Biologisch betrachtet bilden sich durch Lernvorgänge ganglioside Verfilzungen zwischen den Synapsen des Zentralnervensystems aus. Diese können dann für Transmitterstoffe leichter durchdrungen werden. Der Transmitter hat es durch diese Verfilzung also leichter, die Natriumkanäle an der Postsynaptischen Membran zu erreichen und zu öffnen, so dass das Aktionspotential weitergeleitet werden kann.
Da Denkvorgänge auch nur aus "simplen Reizen" bestehen, durch Millionen zusammengeschalteter und vernetzter Nervenzellen, ist "Lernen" also prinzipiell nichts anderes als das häufige Verwenden von spezifischen Synapsenbahnen.
Man kann sich das wie einen Kreislauf vorstellen. Wird eine Vokabel z. B. auswendig gelernt, so werden die Synapsen die dieses Wort speichern durch ganglioside Filze fester verbunden. Es fällt einem also leichter ein.

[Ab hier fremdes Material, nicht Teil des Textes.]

(** * sliver: lookup and fetch commands of [sliver/cli.py]

    A shallow embedding of the command line glue of the memento lifeboat:
    the configuration built by [EmbeddedWaybackCli.load], the [lookup]
    command (CDX index query and resume key extraction) and the [fetch]
    command (capture batch construction, proxy start, capture tool run and
    proxy stop).

    Python values are embedded as follows.
    - [str] is [string]; a character is a code point below 256.
    - [bytes] is [list Byte.byte].
    - a [dict] used as a map is a [gmap string pyval]; the query parameters,
      whose order reaches the query string, are an association list.
    - an exception is a value of [exn]; a command is a function from the
      process state to the new state and either an exception or a result.
    - the collaborators that live outside the repository (pywb, shot-scraper,
      urllib, yaml, the file system) are an [Env] of outcomes and a [PyLib]
      of pure functions. *)

From Stdlib Require Import String Ascii ZArith List Bool Lia.
From stdpp Require Import gmap strings list fin_maps.
Import ListNotations.

#[local] Open Scope string_scope.
#[local] Set Warnings "-register-all".

(** ** Python strings *)

Module PyStr.

(** [str.isspace] on one character, for the code points below 256:
    TAB, LF, VT, FF, CR, FS, GS, RS, US, SPACE, NEL and NBSP. *)
Definition isspace (c : ascii) : bool :=
  let n := nat_of_ascii c in
  (Nat.leb 9 n && Nat.leb n 13) || (Nat.leb 28 n && Nat.leb n 32)
  || Nat.eqb n 133 || Nat.eqb n 160.

Fixpoint lstrip (s : string) : string :=
  match s with
  | EmptyString => EmptyString
  | String c s' => if isspace c then lstrip s' else s
  end.

Fixpoint rstrip (s : string) : string :=
  match s with
  | EmptyString => EmptyString
  | String c s' =>
      match rstrip s' with
      | EmptyString => if isspace c then EmptyString else String c EmptyString
      | r => String c r
      end
  end.

(** [s.strip()] *)
Definition strip (s : string) : string := rstrip (lstrip s).

(** [s.startswith(p)] *)
Definition startswith (s p : string) : bool := String.prefix p s.

(** truth value of a string: [if s] *)
Definition truthy (s : string) : bool :=
  match s with EmptyString => false | _ => true end.

(** the line feed that ends a line of a text file or of a response *)
Definition LF : string := String "010"%char EmptyString.

End PyStr.

(** ** Python values, exceptions and log records *)

Inductive pyval :=
| PStr (s : string)
| PInt (n : Z)
| PBool (b : bool)
| PList (l : list pyval)
| PDict (d : gmap string pyval).

Inductive exn :=
| ValueError (msg : string)
| UsageError (msg : string)     (* click.BadParameter / argparse error: exit code 2 *)
| UnicodeDecodeError
| Raised (what : string).       (* raised by a collaborator outside the repository *)

Inductive level := INFO | WARNING.

(** ** Collaborators outside the repository *)

(** Pure library functions the commands call. *)
Class PyLib := {
  filename_for_url : string -> string;             (* shot_scraper.utils *)
  yaml_dump : pyval -> string;                     (* yaml.dump, the text written *)
  urlencode : list (string * pyval) -> string;     (* urllib.parse.urlencode *)
  decode_utf8 : list Byte.byte -> option string    (* bytes.decode('utf-8'); None raises *)
}.

(** Calls that leave the process, in the order they are made. *)
Inductive call :=
| CMakedirs (path : string)
| CStart (args : list string) (extra_config : pyval)
| CSleep (seconds : Z)
| CSetDefaultTimestamp (timestamp : string)
| CTempfile (name : string)
| CMulti (args : list string)
| CStop
| CUrlopen (url : string).

(** A trace entry: the call and whether it returned ([true]) or raised. *)
Definition event : Type := call * bool.

Definition returned (c : call) : event := (c, true).
Definition raised (c : call) : event := (c, false).

(** Outcomes the outside world chooses. [None] is a normal return. *)
Record Env := {
  env_makedirs : string -> option exn;
  env_start : list string -> option exn;
  env_tempdir : string;                     (* tempfile.gettempdir() *)
  env_random : string;                      (* the random part of a temporary name *)
  env_tempfile : option exn;
  env_multi : list string -> gmap string string -> option exn;
  env_stop : option exn;
  env_port : string;                        (* str(self.r.port), from the base parser *)
  env_urlopen : string -> exn + list (list Byte.byte)
}.

(** ** Process state and the command monad *)

Record World := {
  w_log : list (level * string);
  w_stdout : list string;
  w_trace : list event;
  w_files : gmap string string;
  w_proxy_default_timestamp : option string
}.

Definition world0 (fs : gmap string string) : World :=
  {| w_log := []; w_stdout := []; w_trace := []; w_files := fs;
     w_proxy_default_timestamp := None |}.

(** the world after the records [recs] were logged *)
Definition logged (recs : list (level * string)) (w : World) : World :=
  {| w_log := w_log w ++ recs; w_stdout := w_stdout w;
     w_trace := w_trace w; w_files := w_files w;
     w_proxy_default_timestamp := w_proxy_default_timestamp w |}.

(** the world after the lines [out] were echoed *)
Definition echoed (out : list string) (w : World) : World :=
  {| w_log := w_log w; w_stdout := w_stdout w ++ out;
     w_trace := w_trace w; w_files := w_files w;
     w_proxy_default_timestamp := w_proxy_default_timestamp w |}.

(** the world after the calls [es] were traced *)
Definition traced (es : list event) (w : World) : World :=
  {| w_log := w_log w; w_stdout := w_stdout w;
     w_trace := w_trace w ++ es; w_files := w_files w;
     w_proxy_default_timestamp := w_proxy_default_timestamp w |}.

(** the world with the files [fs] *)
Definition with_files (fs : gmap string string) (w : World) : World :=
  {| w_log := w_log w; w_stdout := w_stdout w;
     w_trace := w_trace w; w_files := fs;
     w_proxy_default_timestamp := w_proxy_default_timestamp w |}.

(** the world in which the proxy has the default timestamp [ts] *)
Definition with_default_timestamp (ts : string) (w : World) : World :=
  {| w_log := w_log w; w_stdout := w_stdout w;
     w_trace := w_trace w; w_files := w_files w;
     w_proxy_default_timestamp := Some ts |}.

Definition M (A : Type) : Type := World -> World * (exn + A).

Definition ret {A} (a : A) : M A := fun w => (w, inr a).

Definition raise {A} (e : exn) : M A := fun w => (w, inl e).

Definition bind {A B} (m : M A) (k : A -> M B) : M B :=
  fun w =>
    match m w with
    | (w', inl e) => (w', inl e)
    | (w', inr a) => k a w'
    end.

Notation "x <- m ;; k" := (bind m (fun x => k))
  (at level 100, m at next level, right associativity).
Notation "m ;; k" := (bind m (fun _ => k))
  (at level 100, right associativity).

(** [try: body finally: cleanup], the shape of a [with] statement: the
    cleanup runs on both exits and an exception of the body goes on. *)
Definition finally {A} (body : M A) (cleanup : M unit) : M A :=
  fun w =>
    match body w with
    | (w', inl e) =>
        match cleanup w' with
        | (w'', inl e') => (w'', inl e')
        | (w'', inr _) => (w'', inl e)
        end
    | (w', inr a) =>
        match cleanup w' with
        | (w'', inl e') => (w'', inl e')
        | (w'', inr _) => (w'', inr a)
        end
    end.

Definition logging (l : level) (msg : string) : M unit :=
  fun w => (logged [(l, msg)] w, inr tt).
(** A line of the file that strips to [x] gives the pattern [x]. *)
Lemma parse_gitignore_has raw x line :
  no_extra_breaks raw = true ->
  In line (splitlines (universal_newlines raw)) ->
  strip line = list_ascii_of_string x ->
  (exists c r, list_ascii_of_string x = c :: r /\ Ascii.eqb c "#"%char = false) ->
  In x (parse_gitignore (Some raw)).
Proof.
  intros Hb Hin Hs [c [r [Hx Hc]]].
  pose proof (u_only_lf raw Hb) as Ho.
  unfold parse_gitignore. apply in_flat_map.
  rewrite (splitlines_scan _ (only_lf_no_cr _ Ho)) in Hin.
  rewrite (file_lines_scan [] _ Ho).
  assert (Hbody : forall fl, strip fl = list_ascii_of_string x ->
            In x (match strip fl with
                  | [] => []
                  | c :: r => if Ascii.eqb c "#"%char then []
                              else [string_of_list_ascii (c :: r)]
                  end)).
  { intros fl Hfl. rewrite Hfl, Hx, Hc, <- Hx, string_of_list_ascii_of_string.
    left. reflexivity. }
  apply in_app_or in Hin as [Hin|Hin].
  - exists (line ++ ["010"%char]). split.
    + apply in_or_app. left. apply (in_map (fun x => x ++ ["010"%char])), Hin.
    + apply Hbody. rewrite strip_app_lf. exact Hs.
  - exists line. split; [apply in_or_app; right; exact Hin|apply Hbody, Hs].
Qed.

Lemma update_keeps_breaks f :
  gitignore_breaks_ok f = true -> gitignore_breaks_ok (append_gitignore_entry f) = true.
Proof.
  intros H. unfold append_gitignore_entry.
  destruct (negb _ && negb _); [|exact H].
  destruct f as [raw|]; [|reflexivity].
  simpl in H. unfold gitignore_breaks_ok, no_extra_breaks.
  destruct (existing_lines_of (Some raw));
    [|destruct (strip _)]; rewrite forallb_app; fold (no_extra_breaks raw);
    rewrite H; reflexivity.
Qed.

Lemma lines_mem_In x lines :
  lines_mem x lines = true -> exists line, In line lines /\ line = list_ascii_of_string x.
Proof.
  intros H. apply existsb_exists in H as [line [Hin He]].
  apply String.eqb_eq in He. exists line. split; [exact Hin|].
  rewrite <- He, list_ascii_of_string_of_list_ascii. reflexivity.
Qed.

(** After [_append_gitignore_entry], [parse_gitignore] reads a
    [.codecollector/] or [.codecollector] pattern from the file. *)
Lemma append_gitignore_entry_lists_entry f :
  gitignore_breaks_ok f = true ->
  In ".codecollector/"%string (parse_gitignore (append_gitignore_entry f))
  \/ In ".codecollector"%string (parse_gitignore (append_gitignore_entry f)).
Proof.
  intros Hb.
  assert (Hhash : forall x, (exists r, x = String "." r) ->
            exists c r, list_ascii_of_string x = c :: r /\ Ascii.eqb c "#"%char = false).
  { intros x [r ->]. exists "."%char, (list_ascii_of_string r). split; reflexivity. }
  pose proof (update_keeps_breaks f Hb) as Hb'.
  destruct (lines_mem gitignore_entry (existing_lines_of f)
            || lines_mem ".codecollector" (existing_lines_of f)) eqn:Hm.
  - rewrite (append_gitignore_entry_fixed f Hm).
    destruct f as [raw|]; [|discriminate]. simpl in Hb.
    apply orb_true_iff in Hm as [H|H]; apply lines_mem_In in H as [line [Hin ->]];
      [left|right]; apply (parse_gitignore_has raw _ _ Hb Hin);
      try reflexivity; apply Hhash; eexists; reflexivity.
  - destruct (unterminated_blank f) eqn:Hu.
    + destruct (append_gitignore_entry_unterminated f Hu)
        as [raw [raw' [-> [Hup [_ [_ [_ [line [Hin Hs]]]]]]]]].
      rewrite Hup in *. simpl in Hb'. left.
      apply (parse_gitignore_has raw' _ line Hb' Hin Hs). apply Hhash; eexists; reflexivity.
    + destruct (append_gitignore_entry_adds_entry f Hm Hu) as [raw' [Hup [Hin _]]].
      rewrite Hup in *. simpl in Hb'. left.
      apply lines_mem_In in Hin as [line [Hin ->]].
      apply (parse_gitignore_has raw' _ _ Hb' Hin); [reflexivity|].
      apply Hhash; eexists; reflexivity.
Qed.

Lemma relative_to_prefix root rel : relative_to (root ++ rel) root = Some rel.
Proof.
  induction root as [|r root IH]; [destruct rel; reflexivity|].
  simpl. rewrite String.eqb_refl. exact IH.
Qed.

Lemma codecollector_pattern_ignores root rest pats :
  In ".codecollector/"%string pats \/ In ".codecollector"%string pats ->
  is_ignored_by_gitignore (root ++ ".codecollector"%string :: rest) root pats = true.
Proof.
  intros Hp. unfold is_ignored_by_gitignore.
  destruct pats as [|p0 ps]; [destruct Hp as [[]|[]]|].
  rewrite relative_to_prefix. apply existsb_exists.
  destruct Hp as [Hp|Hp]; (eexists; split; [exact Hp|]); unfold pattern_matches.
  - apply orb_true_iff. right. reflexivity.
  - apply orb_true_iff. left. apply orb_true_iff. right.
    apply existsb_exists. exists 0. split; [apply in_seq; simpl; lia|].
    apply orb_true_iff. right. reflexivity.
Qed.

(** X16 ([ProjectSettings._update_gitignore], [GitignoreHandler.parse_gitignore],
    [is_ignored_by_gitignore], [CodeCollector._should_include_file]).
    Once [save_settings] has updated [.gitignore], no scan collects
    anything below [root/.codecollector], the settings file included,
    whatever ASCII text the file held before (its line breaks being
    ["\n"], ["\r\n"] or ["\r"]). *)
Theorem settings_dir_never_collected f c root sbt entries rest :
  ascii_text f = true -> gitignore_breaks_ok f = true ->
  ~ In (root ++ ".codecollector"%string :: rest)
       (scan_and_collect c root (update_gitignore f) sbt entries).
Proof.
  intros Ha Hb Hin. rewrite (update_gitignore_ascii f Ha) in Hin.
  apply (Permutation_in _ (scan_and_collect_perm c root _ sbt entries)) in Hin.
  apply filter_In in Hin as [_ Hi]. unfold should_include_file in Hi.
  rewrite codecollector_pattern_ignores in Hi by apply append_gitignore_entry_lists_entry, Hb.
  destruct (c_is_dir c _); discriminate.
Qed.
Lemma scope_transition_same (o : Options) (l : list string) :
  scope_transition o l l = [].
Proof.
  unfold scope_transition. rewrite common_prefix_length_refl.
  rewrite skipn_all, Nat.eqb_refl. reflexivity.
Qed.

Lemma SetNameSpace_eq (o : Options) (ns : option Namespace) (g : Generator) :
  SetNameSpace o ns g =
  {| code_ := (code_ g ++
               scope_transition o (components_of (cur_name_space_ g))
                                (components_of ns))%list;
     cur_name_space_ := ns |}.
Proof.
  unfold SetNameSpace.
  destruct (Namespace_ptr_eqb (cur_name_space_ g) ns) eqn:E.
  - apply Namespace_ptr_eqb_eq in E. subst ns.
    rewrite scope_transition_same, app_nil_r. now destruct g.
  - f_equal. rewrite common_prefix_loop_eq by lia.
    rewrite !skipn_O, Nat.add_0_l.
    set (n := common_prefix_length _ _).
    rewrite SetNameSpace_closes, SetNameSpace_opens.
    unfold scope_transition. fold n.
    replace (components_size (cur_name_space_ g))
      with (List.length (components_of (cur_name_space_ g)))
      by (destruct (cur_name_space_ g); reflexivity).
    replace (components_size ns) with (List.length (components_of ns))
      by (destruct ns; reflexivity).
    simpl. rewrite !app_nil_r. reflexivity.
Qed.

(** *** Reading the scopes back from the output *)

Fixpoint drop (n : nat) (s : string) : string :=
  match n, s with
  | O, _ => s
  | S k, String _ r => drop k r
  | S _, EmptyString => ""
  end.

(** A line that opens a module, or the closing line of one, with the text
    that follows the fixed part. *)
Inductive scope_event : Type :=
| OpenScope (text : string)
| CloseScope (text : string).

Definition scope_event_of (line : string) : option scope_event :=
  if starts_with "pub mod " line then Some (OpenScope (drop 8 line))
  else if starts_with "}  // pub mod " line then Some (CloseScope (drop 14 line))
  else None.

(** The text after ["pub mod "] on the line that opens component [c]. *)
Definition open_text (c : string) : string := MakeSnakeCase c ++ " {".

(** Run the lines against the stack of open scopes (innermost first): an
    opening line pushes; a closing line must name the innermost open scope,
    and pops it. *)
Fixpoint run_scopes (stack : list string) (lines : list string)
  : option (list string) :=
  match lines with
  | [] => Some stack
  | l :: ls =>
      match scope_event_of l with
      | None => run_scopes stack ls
      | Some (OpenScope t) => run_scopes (t :: stack) ls
      | Some (CloseScope c) =>
          match stack with
          | top :: stack' =>
              if String.eqb top (open_text c) then run_scopes stack' ls
              else None
          | [] => None
          end
      end
  end.

(** The stack when the path [l] is open. *)
Definition open_stack (l : list string) : list string :=
  rev (map open_text l).

Definition quiet (lines : list string) : Prop :=
  Forall (fun l => scope_event_of l = None) lines.

Lemma run_scopes_app (a b : list string) (st : list string) :
  run_scopes st (a ++ b) =
  match run_scopes st a with
  | Some st' => run_scopes st' b
  | None => None
  end.
Proof.
  revert st. induction a as [|l a IH]; intros st; simpl; [reflexivity|].
  destruct (scope_event_of l) as [[t|c]|]; auto.
  destruct st as [|top st]; [reflexivity|].
  destruct (String.eqb top (open_text c)); auto.
Qed.

Lemma run_scopes_quiet (lines st : list string) :
  quiet lines -> run_scopes st lines = Some st.
Proof.
  induction 1 as [|l ls Hl _ IH]; simpl; [reflexivity|]. now rewrite Hl.
Qed.

Lemma quiet_app (a b : list string) : quiet a -> quiet b -> quiet (a ++ b).
Proof. intros. apply Forall_app. auto. Qed.

Lemma scope_event_of_other (c : ascii) (r : string) :
  Ascii.eqb "p" c = false -> Ascii.eqb "}" c = false ->
  scope_event_of (String c r) = None.
Proof.
  intros H1 H2. unfold scope_event_of.
  rewrite !starts_with_cons, H1, H2. reflexivity.
Qed.

Lemma quiet_GenNamespaceImports (o : Options) (n : nat) :
  quiet (GenNamespaceImports o n).
Proof.
  assert (S : forall s, scope_event_of (spaces n ++ String "u" s) = None).
  { intros s. destruct n; simpl; now apply scope_event_of_other. }
  assert (E : forall s, scope_event_of (spaces n ++ String "e" s) = None).
  { intros s. destruct n; simpl; now apply scope_event_of_other. }
  unfold GenNamespaceImports. cbn [List.concat]. rewrite app_nil_r.
  repeat apply quiet_app.
  - destruct (n =? 0)%nat; repeat constructor.
  - repeat constructor.
  - destruct (generate_all o); simpl; [constructor|].
    apply Forall_map, Forall_forall. intros b _.
    destruct (String.eqb (include_prefix o) ""); apply S.
  - repeat constructor; try apply S; apply E.
Qed.
Lemma kept_step w e k tracks :
  streams w !! k = Some tracks ->
  (forall r rec, recorders w !! r = Some rec -> onstop_stream rec <> k) ->
  streams (step w e) !! k = Some tracks /\
  (forall r rec, recorders (step w e) !! r = Some rec -> onstop_stream rec <> k).
Proof.
  intros Hk Hrec.
  destruct e as [perm|open|b perm|outcome mime|t|r data|r clock request|
                 perm enum|device outcome].
  - by apply kept_requestMicrophonePermission.
  - js. destruct (AudioStorage.init open (audioStorage w)) as [[] s]; simpl; done.
  - unfold step, exec, handle. destruct (offered b w); [|done].
    destruct b; unfold onClick;
      try (by apply kept_requestMicrophonePermission).
    + unfold startRecording, render; simpl. destruct (permissionGranted w); simpl.
      * js. done.
      * by apply kept_requestMicrophonePermission.
    + js. simpl.
      destruct (mediaRecorder (recordingState w)) as [r0|]; [|done].
      destruct (isRecording (recordingState w)); [|done].
      destruct (default inactive (state <$> recorders w !! r0));
        simpl; [done| |]; destruct (timerRef w); simpl;
        (split; [done|]; intros r' rec' Hl';
         apply lookup_alter_set_state in Hl' as (rec0 & Hl' & -> & _);
         by eapply Hrec).
    + js. simpl.
      destruct (mediaRecorder (recordingState w)) as [r0|]; [|done].
      destruct (isRecording (recordingState w)); [|done].
      destruct (default inactive (state <$> recorders w !! r0));
        simpl; [done| |]; (split; [done|]; intros r' rec' Hl';
         apply lookup_alter_set_state in Hl' as (rec0 & Hl' & -> & _);
         by eapply Hrec).
    + js. simpl.
      destruct (mediaRecorder (recordingState w)) as [r0|]; [|done].
      destruct (isPaused (recordingState w)); [|done].
      destruct (default inactive (state <$> recorders w !! r0));
        simpl; [done| |]; (split; [done|]; intros r' rec' Hl';
         apply lookup_alter_set_state in Hl' as (rec0 & Hl' & -> & _);
         by eapply Hrec).
  - js. destruct (awaiting w) as [|closure rest]; [done|]. simpl.
    destruct outcome as [tracks'|e]; simpl; [|done].
    rewrite lookup_new. simpl. rewrite alter_new.
    split; [by apply lookup_app_l_Some|].
    intros r rec [[_ Hl]|[_ <-]]%lookup_snoc_Some; [by eapply Hrec|]. simpl.
    apply lookup_lt_Some in Hk. lia.
  - js. by destruct (bool_decide (t ∈ intervals w)).
  - by destruct (step_DataAvailable w r data) as [-> | ->].
  - js. destruct (recorders w !! r) as [rec|] eqn:Hl; simpl; [|done].
    destruct (stop_pending rec); simpl; [|done].
    assert (onstop_stream rec <> k) as Hne by by eapply Hrec.
    destruct (AudioStorage.saveRecording _ request (audioStorage w)) as [[|e] st];
      simpl; destruct (timerRef w); simpl;
      (split; [by rewrite list_lookup_alter_ne|]);
      intros r' rec' Hl';
      apply lookup_alter_set_state in Hl' as (rec0 & Hl' & -> & _);
      by eapply Hrec.
  - destruct (step_DevicesLoaded_cases w perm enum) as [-> | [tracks' ->]]; [done|].
    simpl. split; [by apply lookup_app_l_Some|done].
  - destruct (step_DeviceSelected_cases w device outcome) as [-> | [tracks' ->]];
      [done|].
    simpl. split; [by apply lookup_app_l_Some|done].
Qed.

Lemma kept_run es k tracks : forall w,
  streams w !! k = Some tracks ->
  (forall r rec, recorders w !! r = Some rec -> onstop_stream rec <> k) ->
  streams (run es w) !! k = Some tracks.
Proof.
  induction es as [|e es IH]; intros w Hk Hrec; [done|].
  destruct (kept_step w e k tracks Hk Hrec) as [Hk' Hrec'].
  by apply IH.
Qed.

(** The stream that [getAudioInputDevices] opens for the selector is never
    stopped.  Whenever [loadDevices] runs and [getUserMedia] gives a
    stream, that stream stays in the page with its tracks exactly as they
    were given, whatever happens afterwards: permission requests, starts,
    pauses and stops of recordings, tests of devices, and further runs of
    [loadDevices], each of which opens one more. *)
Theorem selector_stream_is_never_stopped
    (store : option (gmap string AudioRecording)) (before after : list Event)
    (tracks : MediaStream) (enumeration : AudioDeviceManager.Enumeration) :
  let w := run before (initial store) in
  let w' := run (DevicesLoaded (Resolve tracks) enumeration :: after) w in
  length (streams (step w (DevicesLoaded (Resolve tracks) enumeration))) =
    S (length (streams w)) /\
  streams w' !! length (streams w) = Some tracks.
Proof.
  cbv zeta. set (w := run before (initial store)).
  assert (consistent w) as (Hrec & _) by apply consistent_run, consistent_initial.
  change (run (?e :: ?es) w) with (run es (step w e)).
  rewrite step_DevicesLoaded. simpl. split.
  { rewrite length_app. simpl. lia. }
  apply kept_run.
  - simpl. apply lookup_new.
  - simpl. intros r rec Hl. apply Hrec in Hl as [ts Hts].
    apply lookup_lt_Some in Hts. lia.
Qed.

Richtig ist auch, dass man etwas "verlernen" kann. Wird die besagte Vokabel nicht mehr gebraucht, lässt die Verfilzung auch nach - sie wird wieder abgebaut, weil andere Stellen häufiger oder stärker gereizt werden. Es findet also eine Umverteilung des Gedächtnisses auf molekularer Ebene statt.
Würde man jedoch theoretisch alles lernen und alles was man je gelernt hat, ständig wiederholen, würden diese Bahnen verfestigt werden.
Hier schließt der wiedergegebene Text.